Los Angeles Times columnist John Balzar says it’s no secret: The Bush administration “hates” environmentalists. “I cannot see another way to explain the endless string of one-sided decisions and the dripping condescension with which they are delivered,” Balzar writes. “In a feather-brained brief, the administration argued that conservationists should consider the upside of bird deaths at a remote Navy live-fire range. ‘Birdwatchers get more enjoyment spotting a rare bird than they do spotting a common one.’ Besides, the government added, Navy bombardment keeps away people who might otherwise disturb the birds.”

In Northern California, many environmentalists are alarmed because the Forest Service has proposed logging some of the bigger trees in the Giant Sequoia National Monument, plus two national forests. The federal agency said scientists need to test logging different kinds of trees – including old growth – to see what works best to halt wildfires, reports the Los Angeles Times. Perhaps “distressed” is too mild to describe the response from Linda Blum. She’s a member of the nonprofit Quincy Library Group, which worked hard on a plan for the Sierra Nevada to protect both giant sequoias and the spotted owls that need huge trees to survive. “They want to see what owls will do if big trees are logged?” she asked. “I know what they are going to do. They are going to fly away and not come back.”
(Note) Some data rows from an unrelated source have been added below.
Lemma victims_of_spec (fs : gmap string file) :
  let listing := map_to_list fs in
  let sorted := sorted_by_mtime listing in
  let kept := drop (length sorted / 4) sorted in
  listing ≡ₚ victims_of fs ++ kept /\
  length (victims_of fs) = (length listing / 4)%nat /\
  (forall x y, In x (victims_of fs) -> In y kept -> le_mtime x y) /\
  NoDup ((victims_of fs).*1) /\
  (forall x, x ∈ victims_of fs -> fs !! fst x = Some (snd x)).
Proof.
  intros listing sorted kept. unfold victims_of. fold listing sorted.
  assert (Hperm : sorted ≡ₚ listing) by apply sorted_by_mtime_perm.
  assert (Hsplit : take (length sorted / 4) sorted ++ kept = sorted)
    by apply take_drop.
  assert (Hlen : length sorted = length listing) by now rewrite Hperm.
  repeat split.
  - now rewrite Hsplit.
  - rewrite length_take, Hlen.
    pose proof (Nat.Div0.div_le_upper_bound (length listing) 4 (length listing)).
    lia.
  - apply StronglySorted_app_le. rewrite Hsplit. apply sorted_by_mtime_sorted.
  - assert (NoDup (sorted.*1)) as Hnd.
    { rewrite Hperm. apply NoDup_fst_map_to_list. }
    rewrite <- Hsplit, fmap_app in Hnd. now apply NoDup_app in Hnd as [Hnd _].
  - intros [p f] Hx. cbn. apply elem_of_map_to_list.
    fold listing. rewrite <- Hperm, <- Hsplit. apply elem_of_app. now left.
Qed.

Lemma cleanup_result self w :
  _cleanup_if_needed self w =
  (Ok tt, with_files w (cleanup_files self (files w))).
Proof.
  unfold _cleanup_if_needed, cleanup_files, try_except, mbind, M_bind, glob.
  destruct (_ <? _)%Z.
  - destruct (victims_of_spec (files w)) as (_ & _ & _ & Hnd & Hex).
    fold (victims_of (files w)).
    rewrite for_each_unlink; [reflexivity|exact Hnd|].
    intros x Hx. rewrite (Hex x Hx). eauto.
  - unfold mret, M_ret, with_files. now destruct w.
Qed.

(** *** [FileCache.set] *)

(** [set] cleans up, then writes; it raises exactly when the key's file is
    there and cannot be written. *)
Lemma FileCache_set_result self now key data ttl_hours w :
  let remaining := cleanup_files self (files w) in
  let file_path := _get_cache_file_path key in
  FileCache_set self now key data ttl_hours w =
  if from_option f_writable true (remaining !! file_path) then
    (Ok tt,
     {| files := <[file_path :=
                    written_file now (cache_document now key data ttl_hours)]>
                   remaining;
        log := log w |})
  else
    (Raise (CacheError "set" key OSError),
     {| files := remaining;
        log := log w ++ [CacheError "set" key OSError] |}).
Proof.
  intros remaining file_path.
  unfold FileCache_set, handle_errors_reraise, mbind, M_bind, try_except.
  rewrite cleanup_result. fold remaining file_path.
  unfold write_json. cbn [files with_files].
  destruct (from_option f_writable true (remaining !! file_path)); cbn.
  - unfold written_file, cache_document, with_files. cbn.
    destruct ttl_hours as [t|]; [destruct (t =? 0)%Z|]; reflexivity.
  - reflexivity.
Qed.


(** *** Write, then read *)

(** C5, as the code has it. A value made of [None], booleans, integers,
    finite floats, strings, lists, tuples, string-keyed dictionaries and
    objects that [json] cannot encode, written by [FileCache.set] and read
    back by [get] before it expires, comes back with every such object
    replaced by its [str] text ([default=str]) and every tuple turned into
    a list; a value that holds neither comes back equal to the original. *)
Theorem FileCache_set_get self now now' key data ttl_hours w w1 :
  FileCache_set self now key data ttl_hours w = (Ok tt, w1) ->
  (forall t, ttl_hours = Some t -> t <> 0%Z ->
     fromisoformat (isoformat (now + timedelta_hours t))
       = Some (now + timedelta_hours t)%Z /\
     (now' <= now + timedelta_hours t)%Z) ->
  exists w2,
    FileCache_get self now' key w1 = (Ok (json_default_str data), w2) /\
    (json_plain data = true -> json_default_str data = data).
Proof.
  intros Hset Httl.
  rewrite FileCache_set_result in Hset. cbv zeta in Hset.
  set (file_path := _get_cache_file_path key) in *.
  destruct (from_option f_writable true _); [|discriminate].
  injection Hset as <-.
  enough (exists w2, FileCache_get self now' key
            {| files := <[file_path :=
                 written_file now (cache_document now key data ttl_hours)]>
                 (cleanup_files self (files w));
               log := log w |} = (Ok (json_default_str data), w2))
    as [w2 Hw2] by (exists w2; split; [exact Hw2|apply json_default_str_id]).
  destruct ttl_hours as [t|]; [destruct (Z.eqb_spec t 0) as [Ht|Ht]|].
  - subst t. eexists. apply handle_errors_reraise_ok. run. fold file_path.
    rewrite lookup_insert_eq. cbn. rewrite lookup_insert_eq. cbn.
    unfold write_json. cbn. rewrite lookup_insert_eq. cbn.
    rewrite json_default_str_native. cbn. reflexivity.
  - destruct (Httl t eq_refl Ht) as [Hparse Hnow].
    eexists. apply handle_errors_reraise_ok. run. fold file_path.
    rewrite lookup_insert_eq. cbn. rewrite lookup_insert_eq. cbn.
    destruct (Z.eqb_spec t 0) as [|_]; [contradiction|]. cbn.
    assert (Hlive : (now + timedelta_hours t <? now')%Z = false)
      by (apply Z.ltb_ge; exact Hnow).
    destruct (String.eqb _ ""); cbn; rewrite ?Hparse; run; rewrite ?Hlive.
    all: unfold write_json; cbn; rewrite lookup_insert_eq; cbn.
    all: rewrite json_default_str_native; cbn; reflexivity.
  - eexists. apply handle_errors_reraise_ok. run. fold file_path.
    rewrite lookup_insert_eq. cbn. rewrite lookup_insert_eq. cbn.
    unfold write_json. cbn. rewrite lookup_insert_eq. cbn.
    rewrite json_default_str_native. cbn. reflexivity.
Qed.

End sorting.

(** *** Concrete runs *)

(** C5 as stated fails: the record above, written with a 24 hour TTL and
    read back at once, returns with the URL object turned into a string. *)
Lemma FileCache_set_get_not_equal :
  ~ (forall self now now' key data ttl_hours w w1 v w2,
       FileCache_set (rt := Sample.runtime) self now key data ttl_hours w
         = (Ok tt, w1) ->
       (forall t, ttl_hours = Some t -> (now' <= now + timedelta_hours t)%Z) ->
       FileCache_get (rt := Sample.runtime) self now' key w1 = (Ok v, w2) ->
       v = data).
Proof.
  intros Hclaim.
  pose (w1 := snd (FileCache_set (rt := Sample.runtime) sample_cache 100
                     "pokemon_1" bulbasaur (Some 24%Z) Sample.empty_world)).
  pose (w2 := snd (FileCache_get (rt := Sample.runtime) sample_cache 200
                     "pokemon_1" w1)).
  assert (Hset : FileCache_set (rt := Sample.runtime) sample_cache 100
                   "pokemon_1" bulbasaur (Some 24%Z) Sample.empty_world
                 = (Ok tt, w1)) by (vm_compute; reflexivity).
  assert (Hget : FileCache_get (rt := Sample.runtime) sample_cache 200
                   "pokemon_1" w1 = (Ok bulbasaur_read_back, w2))
    by (vm_compute; reflexivity).
  assert (Hlive : forall t, Some 24%Z = Some t ->
                      (200 <= 100 + timedelta_hours t)%Z)
    by (intros t [= <-]; vm_compute; discriminate).
  specialize (Hclaim sample_cache 100%Z 200%Z "pokemon_1" bulbasaur
                (Some 24%Z) Sample.empty_world w1 bulbasaur_read_back w2
                Hset Hlive Hget).
  discriminate Hclaim.
Qed.

Lemma FileCache_set_get_witness :
  exists w1 w2,
    FileCache_set (rt := Sample.runtime) sample_cache 100 "pokemon_1"
      bulbasaur_read_back (Some 24%Z) Sample.empty_world = (Ok tt, w1) /\
    FileCache_get (rt := Sample.runtime) sample_cache 200 "pokemon_1" w1
      = (Ok bulbasaur_read_back, w2).
Proof.
  eexists. 
  assert (Hset : FileCache_set (rt := Sample.runtime) sample_cache 100
            "pokemon_1" bulbasaur_read_back (Some 24%Z) Sample.empty_world
          = (Ok tt,
             snd (FileCache_set (rt := Sample.runtime) sample_cache 100
                    "pokemon_1" bulbasaur_read_back (Some 24%Z)
                    Sample.empty_world)))
    by (vm_compute; reflexivity).
  destruct (FileCache_set_get (rt := Sample.runtime) sample_cache 100 200
              "pokemon_1" bulbasaur_read_back (Some 24%Z) Sample.empty_world
              _ Hset
              ltac:(intros t [= <-] _; split;
                    [vm_compute; reflexivity|vm_compute; discriminate]))
    as (w2 & Hget & _).
  exists w2. split; [exact Hset|exact Hget].
Defined.

Lemma FileCache_get_stat_refused_witness :
  FileCache_get_stat (rt := Sample.runtime) true sample_cache 4000000000
    "pokemon_1" stale_disk =
  (Raise (UnexpectedError "get" OSError),
   {| files := files stale_disk;
      log := log stale_disk ++ [UnexpectedError "get" OSError] |}) /\
  FileCache_get (rt := Sample.runtime) sample_cache 4000000000 "pokemon_1"
    stale_disk =
  (Ok PNone,
   {| files := delete "pokemon_1.json" (files stale_disk);
      log := log stale_disk |}).
Proof.
  destruct (FileCache_get_stat_refused (rt := Sample.runtime) sample_cache
              4000000000 "pokemon_1" stale_disk)
    as (Hrefused & _ & _ & _ & _ & _ & _ & Hexpired).
  split; [exact Hrefused|].
  eapply Hexpired.
  - reflexivity.
  - reflexivity.
  - reflexivity.
  - discriminate.
  - reflexivity.
  - reflexivity.
Defined.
Pick a card and become a county commissioner: That was the game recently in Goldfield, Nev., reports The Associated Press, after a tie vote of 107-107 by ballot. Yet when the candidates drew their cards, each picked a jack out of the deck. It was a good thing Nevada’s state archivist, Guy Louis Rocha, was on hand. He’d seen two other races in Nevada decided by chance, he said, and in one, both candidates drew eights, forcing a second draw. This time, Rocha declared that spades were high, which made Democrat R.J. Gillum’s jack of spades the winner. He’ll get to help govern a county nearly the size of Delaware and Rhode Island, but with only 1,000 people. That’s about one inhabitant for every three square miles.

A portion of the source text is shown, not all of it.